Aim of the exercise ▸
Which lines of the data contain the string "Hvalidators"? Copy every one of them.

Records for the exercise ▸
(** What a signed commit vote tells of the ledger info it was asked for. *)
Lemma commit_vote_Ok old li (s s' : t (Store:=Store)) signature :
  serve (SignCommitVote old li) s = (s', Signed signature) ->
  let old_info := LedgerInfo.commit_info (LedgerInfoWithSignatures.ledger_info old) in
  exists e, epoch_state s = Some e /\
    LedgerInfoWithSignatures.verify_signatures old (EpochState.verifier e) = Ok tt /\
    BlockInfo.match_ordered_only old_info (LedgerInfo.commit_info li) = true.
Proof using Type.
  unfold serve. destruct (guarded_sign_commit_vote old li s) as [s1 o] eqn:Em. cbn zeta. intros [= -> Ho].
  destruct o as [sig|e|]; cbn in Ho; [|done..]. unfold guarded_sign_commit_vote in Em.
  apply action_bind_Ok in Em as (s2 & signer & Hs & Em). injection Hs as -> _.
  apply action_bind_Ok in Em as (s3 & [] & Ho1 & Em). apply lift_Ok in Ho1 as [_ ->].
  apply action_bind_Ok in Em as (s4 & [] & Ho2 & Em). apply lift_Ok in Ho2 as [Ho2%ensure_Ok ->].
  apply action_bind_Ok in Em as (s5 & e & He & Em). apply get_epoch_state_Ok in He as [-> He].
  apply action_bind_Ok in Em as (s6 & [] & Hv & _). apply lift_Ok in Hv as [Hv _].
  apply map_err_Ok in Hv. by exists e.
Qed.

(** The vote data [vd] commits the block [b], of which execution may have filled
    in the state. *)
Definition commits (vd : VoteData.t) (b : BlockInfo.t) : Prop :=
  BlockInfo.round (VoteData.proposed vd) = BlockInfo.round (VoteData.parent vd) + 1 /\
  BlockInfo.epoch b = BlockInfo.epoch (VoteData.parent vd) /\
  BlockInfo.round b = BlockInfo.round (VoteData.parent vd) /\
  BlockInfo.id b = BlockInfo.id (VoteData.parent vd).

Lemma match_ordered_only_commits vd b b' : commits vd b -> BlockInfo.match_ordered_only b b' = true -> commits vd b'.
Proof using Type.
  unfold commits, BlockInfo.match_ordered_only. rewrite !andb_true_iff, bool_decide_eq_true, !Z.eqb_eq.
  intros (? & -> & -> & ->) [[[<- <-] <-] _]. done.
Qed.

(** A quorum of votes with one ledger info is a quorum for one block. *)
Lemma votes_certify w tr tr' (e : Z) (authors : list AccountAddress) li vd : execution w tr -> 1 <= e ->
  tr' `prefix_of` tr -> NoDup authors ->
  ValidatorVerifier.quorum_voting_power (validators e) <=
    ValidatorVerifier.power_of (ValidatorVerifier.validator_infos (validators e)) authors ->
  (forall a, a ∈ authors -> honest a = true -> exists v, voted (events a tr') v /\ Vote.ledger_info v = li) ->
  hash vd = LedgerInfo.consensus_data_hash li -> BlockInfo.epoch (VoteData.proposed vd) = e -> certified tr vd.
Proof using Hatomic Hhash SafetyStoreLaws0.
  intros Hex He [tr'' ->] Hnd Hq Hv Hvd <-. exists authors. split_and!; [done..|]. intros a Ha Hh.
  destruct (Hv a Ha Hh) as (v & Hvoted & Hli). exists v.
  assert (voted (events a (tr' ++ tr'')) v) as Hvoted'.
  { destruct Hvoted as (vp & tc & now & es & Hin). exists vp, tc, now, es. rewrite events_app. apply elem_of_app. by left. }
  split; [done|]. apply Hhash. destruct (vote_origin _ _ _ _ Hex Hvoted') as (_ & vp & tc & es & d & d' & Hvotes & _).
  rewrite <-(votes_hash _ _ _ _ _ _ Hvotes), Hvd. by rewrite Hli.
Qed.

(** A commit vote was signed on an earlier ledger info of the epoch. *)
Lemma commit_vote_origin w tr n a old li es signature : execution w tr ->
  (a, Event (SignCommitVote old li) es (Signed signature)) ∈ take n tr ->
  let e := LedgerInfo.epoch (LedgerInfoWithSignatures.ledger_info old) in
  exists i, (i < n)%nat /\ 1 <= e /\ genuine_ledger_info honest (take i tr) (validators e) old /\
    LedgerInfoWithSignatures.verify_signatures old (validators e) = Ok tt /\
    BlockInfo.match_ordered_only (LedgerInfo.commit_info (LedgerInfoWithSignatures.ledger_info old))
      (LedgerInfo.commit_info li) = true /\
    LedgerInfo.consensus_data_hash li =
      LedgerInfo.consensus_data_hash (LedgerInfoWithSignatures.ledger_info old).
Proof using Type.
  intros Hex Hin e. apply list_elem_of_lookup_1 in Hin as [i Hin]. apply lookup_take_Some in Hin as [Hin Hlt].
  destruct (execution_step _ _ _ _ _ Hex Hin) as (_ & Hadm & Hes & s & s' & Hr & Hst). cbn in Hadm, Hes, Hr, Hst.
  apply commit_vote_Ok in Hr as (es' & He & Hver & Hm). rewrite Hst in He. subst es.
  destruct (Hes _ eq_refl) as [Hv H1e]. destruct (Hadm _ eq_refl) as (Hg & Hee & Hh). unfold e.
  rewrite Hee, <-Hv. by exists i.
Qed.

Lemma ledger_info_certified w tr n li : execution w tr ->
  let e := LedgerInfo.epoch (LedgerInfoWithSignatures.ledger_info li) in
  1 <= e -> genuine_ledger_info honest (take n tr) (validators e) li ->
  LedgerInfoWithSignatures.verify_signatures li (validators e) = Ok tt ->
  exists vd, certified tr vd /\ BlockInfo.epoch (VoteData.proposed vd) = e /\
    hash vd = LedgerInfo.consensus_data_hash (LedgerInfoWithSignatures.ledger_info li) /\
    commits vd (LedgerInfo.commit_info (LedgerInfoWithSignatures.ledger_info li)).
Proof using Hatomic Hhash Hvalidators SafetyStoreLaws0.
  intros Hex. revert li. induction (lt_wf n) as [n _ IH]. intros li e He Hg Hok.
  destruct (signers_quorum _ _ _ He Hg Hok) as (authors & Hnd & Hq & Hs).
  apply signed_by_votes in Hs as [Hs|(a & old & es & signature & Hin)].
  - destruct (honest_in_both honest _ _ _ (Hvalidators e He) Hnd Hnd Hq Hq) as (a & Ha & _ & Hh).
    destruct (Hs a Ha Hh) as (v & Hv & Hli).
    assert (voted (events a tr) v) as Hv'.
    { destruct Hv as (vp & tc & now & es & Hin). exists vp, tc, now, es. rewrite <-(take_drop n tr), events_app.
      apply elem_of_app. by left. }
    destruct (vote_origin _ _ _ _ Hex Hv') as (_ & vp & tc & es & d & d' & Hvotes & _ & _).
    pose proof (votes_commit _ _ _ _ _ _ Hvotes) as Hc. pose proof (votes_hash _ _ _ _ _ _ Hvotes) as Hvh.
    pose proof (votes_parent_epoch _ _ _ _ _ _ Hvotes) as Hpe. rewrite Hli in Hc, Hvh.
    destruct (Z.eqb_spec (parent_round v + 1) (vote_round v)) as [Hr|Hr]; cycle 1.
    { unfold e, LedgerInfo.epoch in He. rewrite Hc in He. cbn in He. lia. }
    assert (vote_epoch v = e) as Hve by (unfold e, LedgerInfo.epoch; by rewrite Hc).
    exists (Vote.vote_data v). split_and!; [|done|done|unfold commits; rewrite Hc; by rewrite Hr].
    eapply votes_certify; [done|done|apply prefix_take|done..].
  - destruct (commit_vote_origin _ _ _ _ _ _ _ _ Hex Hin) as (i & Hlt & H1e & Hgo & Hvo & Hm & Hh).
    destruct (IH i Hlt old H1e Hgo Hvo) as (vd & Hcert & Hep & Hhv & Hc). exists vd.
    pose proof (match_ordered_only_commits _ _ _ Hc Hm) as Hc'. split_and!; [done| |by rewrite Hh|done].
    unfold e. rewrite Hep. unfold LedgerInfo.epoch. destruct Hc as (_ & -> & _), Hc' as (_ & -> & _). done.
Qed.

(** A certificate on which an honest validator votes. *)
Lemma quorum_cert_certified w tr n qc : execution w tr ->
  let e := BlockInfo.epoch (QuorumCert.certified_block qc) in
  1 <= e -> 1 <= BlockInfo.round (QuorumCert.certified_block qc) ->
  genuine_ledger_info honest (take n tr) (validators e) (QuorumCert.signed_ledger_info qc) ->
  QuorumCert.verify qc (validators e) = Ok tt -> certified tr (QuorumCert.vote_data qc).
Proof using Hatomic Hhash Hvalidators SafetyStoreLaws0.
  intros Hex e He Hr Hg Hok. unfold QuorumCert.verify in Hok. rewrite seq_Ok, ensure_Ok in Hok.
  destruct Hok as [Hh Hok]. apply bool_decide_eq_true_1 in Hh.
  rewrite (proj2 (Z.eqb_neq _ _)) in Hok by lia. rewrite seq_Ok in Hok. destruct Hok as [Hok _].
  assert (LedgerInfoWithSignatures.verify_signatures (QuorumCert.signed_ledger_info qc) (validators e) = Ok tt) as Hv.
  { unfold map_err in Hok. by destruct (LedgerInfoWithSignatures.verify_signatures _ _) as [[]| |]. }
  destruct (signers_quorum _ _ _ He Hg Hv) as (authors & Hnd & Hq & Hs).
  apply signed_by_votes in Hs as [Hs|(a & old & es & signature & Hin)].
  - eapply votes_certify; [done|exact He|apply prefix_take|done..].
  - destruct (commit_vote_origin _ _ _ _ _ _ _ _ Hex Hin) as (i & Hlt & H1e & Hgo & Hvo & Hm & Hho).
    destruct (ledger_info_certified _ _ _ _ Hex H1e Hgo Hvo) as (vd & Hcert & _ & Hhv & _).
    replace (QuorumCert.vote_data qc) with vd; [done|]. apply Hhash. rewrite Hhv, <-Hho. done.
Qed.

(** *** Certified blocks *)

(** An honest validator has voted for a certified block. *)
Lemma certified_vote tr vd : certified tr vd -> 1 <= BlockInfo.epoch (VoteData.proposed vd) ->
  exists a v, voted (events a tr) v /\ Vote.vote_data v = vd.
Proof using Hvalidators.
  intros (authors & Hnd & Hq & Hv) He.
  destruct (honest_in_both honest _ _ _ (Hvalidators _ He) Hnd Hnd Hq Hq) as (a & Ha & _ & Hh).
  destruct (Hv a Ha Hh) as (v & ? & ?). by exists a, v.
Qed.

Lemma certified_unique w tr vd vd' : execution w tr -> certified tr vd -> certified tr vd' ->
  1 <= BlockInfo.epoch (VoteData.proposed vd) ->
  BlockInfo.epoch (VoteData.proposed vd) = BlockInfo.epoch (VoteData.proposed vd') ->
  BlockInfo.round (VoteData.proposed vd) = BlockInfo.round (VoteData.proposed vd') -> vd = vd'.
Proof using Hvalidators SafetyStoreLaws0.
  intros Hex (authors & Hnd & Hq & Hv) (authors' & Hnd' & Hq' & Hv') He1 He Hr. rewrite <-He in Hq'.
  destruct (honest_in_both honest _ _ _ (Hvalidators _ He1) Hnd Hnd' Hq Hq') as (a & Ha & Ha' & Hh).
  destruct (Hv a Ha Hh) as (v & Hvoted & <-). destruct (Hv' a Ha' Hh) as (v' & Hvoted' & <-).
  f_equal. by eapply vote_unique.
Qed.

(** The parent of a certified block, when it is not the first of its epoch, is
    certified. *)
Lemma parent_certified w tr vd : execution w tr -> certified tr vd ->
  1 <= BlockInfo.epoch (VoteData.proposed vd) -> 1 <= BlockInfo.round (VoteData.parent vd) ->
  exists vd0, certified tr vd0 /\ VoteData.proposed vd0 = VoteData.parent vd /\
    BlockInfo.epoch (VoteData.proposed vd0) = BlockInfo.epoch (VoteData.proposed vd).
Proof using Hatomic Hhash Hvalidators SafetyStoreLaws0.
  intros Hex Hc He Hr. destruct (certified_vote _ _ Hc He) as (a & v & Hv & <-).
  destruct (vote_origin _ _ _ _ Hex Hv) as (i & vp & tc & e & d & d' & Hvotes & Hver & _ & Hg & _).
  destruct (votes_verified _ _ _ _ _ _ Hvotes) as (e' & [= <-] & Hqc & _).
  pose proof (votes_parent_epoch _ _ _ _ _ _ Hvotes) as Hpe.
  set (qc := Block.quorum_cert (VoteProposal.block vp)) in *.
  assert (VoteData.parent (Vote.vote_data v) = QuorumCert.certified_block qc) as Hp by (by eapply votes_parent).
  rewrite Hver in Hg, Hqc. rewrite <-Hpe in *. rewrite Hp in *.
  exists (QuorumCert.vote_data qc). split; [|done]. by eapply quorum_cert_certified.
Qed.

(** The signers of a timeout certificate on which an honest validator votes
    include an honest one that has voted for [vd1]; its certified round is no
    earlier than the parent of [vd1]. *)
Lemma timeouts_respect w tr n vd1 c : execution w tr -> certified tr vd1 ->
  let e := BlockInfo.epoch (VoteData.proposed vd1) in
  1 <= e -> genuine_timeouts honest (take n tr) (validators e) c ->
  TwoChainTimeoutCertificate.verify c (validators e) = Ok tt -> TwoChainTimeoutCertificate.epoch c = e ->
  BlockInfo.round (VoteData.proposed vd1) <= TwoChainTimeoutCertificate.round c ->
  BlockInfo.round (VoteData.parent vd1) <= TwoChainTimeoutCertificate.highest_hqc_round c.
Proof using Hvalidators SafetyStoreLaws0.
  intros Hex (authors & Hnd & Hq & Hv) e He [Hbv Hg] Hok Hce Hr.
  pose proof (tw_well_formed _ _ (Hvalidators e He)) as Hwf.
  destruct (verified_timeouts _ _ Hwf Hbv Hok) as (voters & sig & _ & Hnd' & Haddr & Hq' & _ & _ & Hm & _).
  destruct (Hg Hok) as [Hlen Hsigned].
  destruct (honest_in_both honest _ _ _ (Hvalidators _ He) Hnd Hnd' Hq Hq') as (a & Ha & Ha' & Hh).
  destruct (Hv a Ha Hh) as (v & Hvoted & <-). rewrite Haddr in Ha'.
  apply list_elem_of_lookup_1 in Ha' as [k Hk].
  assert (exists r, AggregateSignatureWithRounds.rounds (TwoChainTimeoutCertificate.signatures_with_rounds c) !! k
    = Some r) as [r Hkr].
  { apply lookup_lt_is_Some. eapply Nat.lt_le_trans; [by eapply lookup_lt_Some|done]. }
  assert ((a, r) ∈ AggregateSignatureWithRounds.get_voters_and_rounds
    (TwoChainTimeoutCertificate.signatures_with_rounds c)
    (ValidatorVerifier.get_ordered_account_addresses (validators e))) as Hin.
  { apply (list_elem_of_lookup_2 _ k). unfold AggregateSignatureWithRounds.get_voters_and_rounds.
    apply lookup_zip_with_Some. by exists a, r. }
  destruct (Hsigned a r Hin Hh) as (ev & Hev & timeout & tc & es & signature & -> & Hfmt).
  assert (timed_out (events a tr) timeout) as Hto.
  { exists tc, es, signature. apply elem_of_events. rewrite <-(take_drop n tr). apply elem_of_app. by left. }
  pose proof (inv_agree _ _ (history_invariant _ _ (execution_history _ _ a Hex)) v timeout (or_introl Hvoted) Hto) as Hle.
  unfold TwoChainTimeout.signing_format in Hfmt. injection Hfmt as Hfe Hfr Hfh.
  destruct (Hm (TimeoutSigningRepr.mk (TwoChainTimeoutCertificate.epoch c) (TwoChainTimeoutCertificate.round c) r))
    as (_ & _ & Hmax); [apply list_elem_of_fmap; by exists (a, r)|].
  cbn [TimeoutSigningRepr.hqc_round] in Hmax. rewrite <-Hfh in Hmax.
  etrans; [apply Hle|done]; [by rewrite Hfe, Hce|by rewrite Hfr].
Qed.

(** The voting rule, for a block that is not the child of a block of at least the
    round of the parent of [vd1]. *)
Lemma later_parent w tr vd1 vd : execution w tr -> certified tr vd1 -> certified tr vd ->
  let e := BlockInfo.epoch (VoteData.proposed vd1) in
  1 <= e -> BlockInfo.epoch (VoteData.proposed vd) = e -> 1 <= BlockInfo.round (VoteData.parent vd1) ->
  BlockInfo.round (VoteData.proposed vd1) = BlockInfo.round (VoteData.parent vd1) + 1 ->
  BlockInfo.round (VoteData.parent vd1) < BlockInfo.round (VoteData.proposed vd) ->
  BlockInfo.round (VoteData.parent vd1) <= BlockInfo.round (VoteData.parent vd).
Proof using Hatomic Hvalidators SafetyStoreLaws0.
  intros Hex Hc1 Hc e He Hve H1p Hr1 Hr.
  destruct (Z.eq_dec (BlockInfo.round (VoteData.proposed vd)) (BlockInfo.round (VoteData.proposed vd1))) as [Heq|Hne].
  { assert (vd1 = vd) as -> by (by eapply certified_unique). done. }
  rewrite <-Hve in He. destruct (certified_vote _ _ Hc He) as (a & v & Hv & <-).
  destruct (vote_origin _ _ _ _ Hex Hv) as (i & vp & tc & es & d & d' & Hvotes & Hver & _ & _ & Htc).
  destruct (votes_verified _ _ _ _ _ _ Hvotes) as (es' & [= <-] & _ & Hvtc).
  destruct (votes_rule _ _ _ _ _ _ Hvotes) as [Hd|[Hd Hh]]; [lia|]. destruct tc as [c|]; [|lia].
  destruct (Htc c eq_refl) as [Hg Hce]. specialize (Hvtc c eq_refl). rewrite Hver, Hve in Hg, Hvtc. fold e in Hg, Hvtc.
  rewrite Hve in Hce, He. pose proof (timeouts_respect _ _ _ _ _ Hex Hc1 He Hg Hvtc Hce) as Hle.
  etrans; [apply Hle|done]. lia.
Qed.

Expected answer ▸
Proof using Hatomic Hhash Hvalidators SafetyStoreLaws0.
  - destruct (honest_in_both honest _ _ _ (Hvalidators e He) Hnd Hnd Hq Hq) as (a & Ha & _ & Hh).
Proof using Hatomic Hhash Hvalidators SafetyStoreLaws0.
Proof using Hvalidators.
  destruct (honest_in_both honest _ _ _ (Hvalidators _ He) Hnd Hnd Hq Hq) as (a & Ha & _ & Hh).
Proof using Hvalidators SafetyStoreLaws0.
  destruct (honest_in_both honest _ _ _ (Hvalidators _ He1) Hnd Hnd' Hq Hq') as (a & Ha & Ha' & Hh).
Proof using Hatomic Hhash Hvalidators SafetyStoreLaws0.
Proof using Hvalidators SafetyStoreLaws0.
  pose proof (tw_well_formed _ _ (Hvalidators e He)) as Hwf.
  destruct (honest_in_both honest _ _ _ (Hvalidators _ He) Hnd Hnd' Hq Hq') as (a & Ha & Ha' & Hh).
Proof using Hatomic Hvalidators SafetyStoreLaws0.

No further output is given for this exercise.